Development of a monkeypox (MPV)–specific diagnostic assay using Western blot analysis. Adsorption of cross-reactive orthopoxvirus antibodies with vaccinia antigen before Western blot analysis provided easier identification of monkeypox-specific bands. A) Two micrograms of sucrose gradient–purified monkeypox virus or vaccinia virus (VV) were separated by sodium dodecyl sulfate–polyacrylamide gel electrophoresis (4%–20% gels) and stained with GelCode Blue (Pierce, Rockford, IL, USA) to compare banding patterns and confirm equivalent protein loading. Proteins were electrophoretically transferred to polyvinylidene difluoride membranes and probed with plasma from B) a monkeypox-immune person, C) a vaccinia-immune person, or D) an orthopoxvirus-naive person after adsorption of plasma with control antigen (uninfected H₂O₂-treated BSC40 cell lysate) or vaccinia antigen (H₂O₂-inactived vaccinia-infected BSC40 cell lysate). Immunoreactive bands were detected with peroxidase-conjugated antihuman immunoglobulin G plus chemiluminescent substrate and exposed to x-ray film. Arrows indicate location of diagnostic bands with apparent molecular masses of 148, 124, and 39 kDa. Rectangles indicate locations of diagnostic bands.

Figure 3

Diagnosis of monkeypox infection by Western blot analysis.
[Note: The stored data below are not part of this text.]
(** *** Numbers *)
Lemma format_loop_head fuel n acc :
  0 < n < 2 ^ Z.of_nat fuel → ∃ d rest, 1 ≤ d < 10 ∧ format_loop 10 fuel n acc = digit_char d :: rest.
Proof.
  revert n acc. induction fuel as [|fuel IH]; intros n acc Hn.
  { simpl in Hn. lia. }
  cbn [format_loop]. destruct (Z.ltb_spec n 10) as [Hlt|Hge].
  - exists (n mod 10), acc. rewrite Z.mod_small by lia. split; [lia|done].
  - apply IH. rewrite Nat2Z.inj_succ, Z.pow_succ_r in Hn by lia. split; [apply Z.div_str_pos; lia|].
    apply Z.div_lt_upper_bound; lia.
Qed.

(** A decimal number is the single digit zero or starts with another digit. *)
Lemma format_uint_head n :
  0 ≤ n → (n = 0 ∧ format_uint 10 n = to_chars "0") ∨
          ∃ d rest, 1 ≤ d < 10 ∧ format_uint 10 n = digit_char d :: rest.
Proof.
  intros Hn. destruct (decide (n = 0)) as [->|Hne]; [by left|right].
  apply format_loop_head. split; [lia|]. rewrite Nat2Z.inj_succ, Z2Nat.id by apply Z.log2_nonneg.
  by apply Z.log2_spec; lia.
Qed.

Lemma is_digit_code c : is_digit c → between 48 (code c) 57 = true.
Proof.
  intros [d Hd]. unfold digit_val in Hd. unfold between, code.
  rewrite <- N_nat_Z. change (N.to_nat (N_of_ascii c)) with (nat_of_ascii c).
  case_match; [done|discriminate].
Qed.

(** What may follow a number: nothing that continues it. *)
Definition ends_number (l : chars) : Prop :=
  match l with
  | [] => True
  | c :: _ => between 48 (code c) 57 = false ∧ c ≠ ch 46 ∧ code c ≠ 101 ∧ code c ≠ 69
  end.

Lemma take_digits_app ds rest :
  Forall is_digit ds → ends_number rest → take_digits (ds ++ rest) = (ds, rest).
Proof.
  intros Hd Hr. induction Hd as [|c ds Hc Hd IH]; simpl.
  - destruct rest as [|c rest]; [done|]. cbn [take_digits]. by destruct Hr as [-> _].
  - rewrite (is_digit_code c Hc), IH. done.
Qed.

(** After the integer part comes the rest of the text, not a fraction or an exponent. *)
Lemma number_tail (sign int rest : chars) :
  ends_number rest →
  match (match rest with
         | c :: r => if bool_decide (c = ch 46) then
                       match digits1 r with Some (d, r) => Some (c :: d, r) | None => None end
                     else Some ([], rest)
         | [] => Some ([], rest)
         end) with
  | None => None
  | Some (frac, l) =>
      match l with
      | c :: r =>
          if bool_decide (code c ∈ [101; 69]) then
            let '(s, r) := match r with
                           | x :: r' => if bool_decide (code x ∈ [43; 45]) then ([x], r') else ([], r)
                           | [] => ([], r)
                           end in
            match digits1 r with Some (d, r) => Some (sign ++ int ++ frac ++ c :: s ++ d, r) | None => None end
          else Some (sign ++ int ++ frac, l)
      | [] => Some (sign ++ int ++ frac, l)
      end
  end = Some (sign ++ int, rest).
Proof.
  intros Hr. destruct rest as [|c rest]; [by rewrite app_nil_r|]. destruct Hr as (_ & H1 & H2 & H3).
  rewrite bool_decide_eq_false_2 by done.
  rewrite bool_decide_eq_false_2 by (rewrite !elem_of_cons, elem_of_nil; tauto). by rewrite app_nil_r.
Qed.

Lemma digit_char_ne d c : 0 ≤ d < 10 → digit_val c ≠ Some d → digit_char d ≠ c.
Proof. intros Hd Hc <-. by rewrite digit_val_char in Hc. Qed.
Plasma samples from unvaccinated monkeypox-infected (2–30 months postinfection) (MPV), vaccinia-immune monkeypox-infected (2–6 months postinfection) (VV-MPV), primary vaccinia-immune (2–4 months postimmunization) (VV), long-term vaccinia-immune (>20 years postimmunization) (VV long-term), and orthopoxvirus-naive (OPV) persons were analyzed by Western blot after adsorption with vaccinia-infected BSC40 cell lysate to reduce cross-reactive antibodies as described in Figure 2. Immunoreactivity to diagnostic protein bands of ≈39 kDa, 124 kDa, and 148 kDa was assessed by A) unblinded analysts with knowledge of subject medical history (n = 2) and B) blinded analysts who did not have knowledge of subject medical history (n = 4). Findings of each analyst were averaged for each person and percentages shown represent a composite of all data points.